Don't miss: You need to append modifier 59 (Distinct procedural service) to 52001 to break the Correct Coding Initiative (CCI) bundle between 52001 and 52214. Bill 52001 as the primary procedure and 52214 as the secondary procedure. "This is a little unusual because the code 52001 pays more than the code into which it is bundled," Ferragamo says. The 52001 is bundled into the 52214 but the 52001 pays more than 52214, therefore, 52001-59 should be our primary surgical procedure."
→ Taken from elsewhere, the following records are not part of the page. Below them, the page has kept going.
Example sized_signal_dollars :
  (PositionSizer.calculate_position_size PositionSizer.default_config
     sized_signal 10000 0 == 200)%Q /\
  (PositionSizer.calculate_position_size PositionSizer.default_config
     sized_signal 10000 2 == 120)%Q /\
  (PositionSizer.calculate_position_size PositionSizer.default_config
     (with_net_edge sized_signal 0.001) 10000 0 == 0)%Q.
Proof. repeat split; reflexivity. Qed.

(** C9 at the default configuration with 10 000 of equity: a net edge of
    0.05 sizes at least as large as a net edge of 0.02, and two
    correlated positions size no larger than none. *)
Lemma position_size_monotone_witness :
  (PositionSizer.calculate_position_size PositionSizer.default_config
     (with_net_edge sized_signal 0.02) 10000 0
   <= PositionSizer.calculate_position_size PositionSizer.default_config
        (with_net_edge sized_signal 0.05) 10000 0)%Q /\
  (PositionSizer.calculate_position_size PositionSizer.default_config
     sized_signal 10000 2
   <= PositionSizer.calculate_position_size PositionSizer.default_config
        sized_signal 10000 0)%Q.
Proof.
  destruct (position_size_monotone PositionSizer.default_config sized_signal
              10000 0 default_config_validated) as (Hedge & Hcorr & _).
  split.
  - apply Hedge. unfold Qle; simpl; lia.
  - apply Hcorr. lia.
Defined.

(** ** C1: the drawdown action *)

Lemma determine_drawdown_action_stop (self : RiskManager.t) (drawdown : Q) :
  RiskManager._determine_drawdown_action self drawdown = RiskManager.STOP
  <-> (RiskManager.max_drawdown_stop (RiskManager.config self) <= drawdown)%Q.
Proof.
  unfold RiskManager._determine_drawdown_action.
  destruct (leb_spec (RiskManager.max_drawdown_stop (RiskManager.config self)) drawdown).
  - tauto.
  - destruct (Py.leb _ _); [|destruct (Py.leb _ _)]; split; (discriminate || tauto).
Qed.
Lemma bit_count_filter (f : nat -> bool) (l : list nat) :
  fold_right (fun i acc => Z.b2z (f i) + acc) 0 l
  = Z.of_nat (length (List.filter f l)).
Proof.
  induction l as [|i l IH]; [reflexivity|]. cbn [fold_right List.filter].
  rewrite IH. destruct (f i); cbn [Z.b2z length]; lia.
Qed.

Lemma OnesCount64_filter w :
  OnesCount64 w
  = Z.of_nat (length (List.filter (fun i => Z.testbit w (Z.of_nat i)) (seq 0 64))).
Proof. unfold OnesCount64. apply bit_count_filter. Qed.

Lemma OnesCount64_bounds w : 0 <= OnesCount64 w <= 64.
Proof.
  rewrite OnesCount64_filter.
  pose proof (List.filter_length_le (fun i => Z.testbit w (Z.of_nat i)) (seq 0 64)) as H.
  rewrite length_seq in H. lia.
Qed.


Lemma filter_length_ext (f g : nat -> bool) (l : list nat) :
  (forall i, In i l -> f i = g i) ->
  length (List.filter f l) = length (List.filter g l).
Proof.
  intros H. now rewrite (List.filter_ext_in f g l H).
Qed.

Lemma filter_length_shift (f : nat -> bool) (k : nat) (l : list nat) :
  length (List.filter f (map (fun i => (k + i)%nat) l))
  = length (List.filter (fun i => f (k + i)%nat) l).
Proof.
  induction l as [|i l IH]; [reflexivity|]. cbn [map List.filter].
  destruct (f (k + i)%nat); cbn [length]; now rewrite IH.
Qed.

Lemma seq_shift_from (k m : nat) : seq k m = map (fun i => (k + i)%nat) (seq 0 m).
Proof.
  revert k. induction m as [|m IH]; intros k; [reflexivity|].
  cbn [seq map]. rewrite Nat.add_0_r. f_equal.
  rewrite (IH (S k)), (IH 1%nat), map_map. apply map_ext. intros i. lia.
Qed.

Lemma words_bit_head w ws (i : nat) :
  (i < 64)%nat -> words_bit (w :: ws) i = Z.testbit w (Z.of_nat i).
Proof.
  intros Hi. unfold words_bit.
  destruct (quot_rem_64 0 (Z.of_nat i)) as [Eq Er]; [lia | lia |].
  rewrite Z.mul_0_r, Z.add_0_l in Eq, Er. now rewrite Eq, Er.
Qed.
(** X16: an image upload in Agent Mode that succeeds. The image goes to
    the agent endpoint with the fixed prompt; the chat endpoint is then
    asked with the agent's [response] as the query; the products shown
    are those of the chat reply, under the image heading (the feature
    tag is 'image', not 'agent') and only if there are any; the bot
    message is the Agent Mode (Image) header, the formatted agent
    response and the count sentence for the chat reply. *)
Theorem agent_upload_chains_two_requests
    (upload : UploadCall -> AxiosResult) (now : nat -> jsstring)
    (apiStatus : ApiStatus.t) (p : Page) (file : File.t) (rest : list File.t)
    (a c : ResponseData) :
  isLoading (ui (world p)) = false ->
  ApiStatus.is_connected apiStatus = true ->
  agentMode (ui (world p)) = true ->
  upload (PostAgentImage file (u16 "What products do you see?")) = Resolved (Some a) ->
  upload (PostChat (response a)) = Resolved (Some c) ->
  exists p',
    handleImageUpload upload now apiStatus (file :: rest) p = Done tt p' /\
    calls p' = calls p ++
      [PostAgentImage file (u16 "What products do you see?"); PostChat (response a)] /\
    products (ui (world p')) = productsOrEmpty c /\
    lastFeature (ui (world p')) = Some image /\
    showProducts (ui (world p')) = true /\
    panelOf (ui (world p')) =
      (if hasProducts c
       then Some (mkPanel (panelHeading (Some image)) (productsOrEmpty c))
       else None) /\
    messages (ui (world p')) =
      messages (ui (world p)) ++
        [mkMessage user (JString (uploadedText file)) (now (clock (world p)));
         mkMessage bot
           (JString (agentImageHeader ++ formatGeminiResponse (response a)
                       ++ frameHeader ++ uploadCountText c))
           (now (S (clock (world p))))].
Proof.
  intros L C A R1 R2. change (u16 "What products do you see?") with uploadPrompt in *.
  run_upload. rewrite L, C, A. cbn [orb negb]. run_upload.
  rewrite R1. run_upload. rewrite R2. run_upload.
  eexists. split; [reflexivity|].
  cbn [world calls ui products lastFeature showProducts messages].
  rewrite <- !app_assoc. repeat split; try reflexivity.
  unfold panelOf, ProductsDisplay, hasProducts, productsOrEmpty. cbn.
  destruct (data_products c) as [[|x xs]|]; reflexivity.
Qed.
3. Remember Modifier 78 During Post-Op Period

The urologist is performing the cystoscopy and fulguration in this case study during the 90-day postoperative period of the TURP procedure so you'll need a modifier. Both CPT® and Medicare consider this sort of procedure during the global period to be the treatment of a complication. Therefore, modifier 78 (Unplanned return to the operating/procedure room by the same physician or other qualified healthcare professional following initial procedure for a related procedure during the postoperativ period) is the most appropriate modifier to use.

Expect full pay: "It's interesting that when you attach modifier78 to a second procedure that is used to correct a complication of a previous surgery, and if these secondary procedures are 0-day globals as the 52001 and the 52214 are, you will be paid the full global fee," Ferragamo says. "There is no reduction when you use modifier 78 on a secondary procedure CPT® code that has a 0-day global."

Final coding: For this encounter, you'd report the following:

  • 52601 on the first date of service for the TURP with diagnosis code 600.01
  • 52001-78-59 on the second date of service for the cystoscopy and clot evacuation with diagnosis codes 596.8 and 998.11
  • 52214-78 on the second date of service for the fulguration with diagnosis codes 599.71 and 602.1.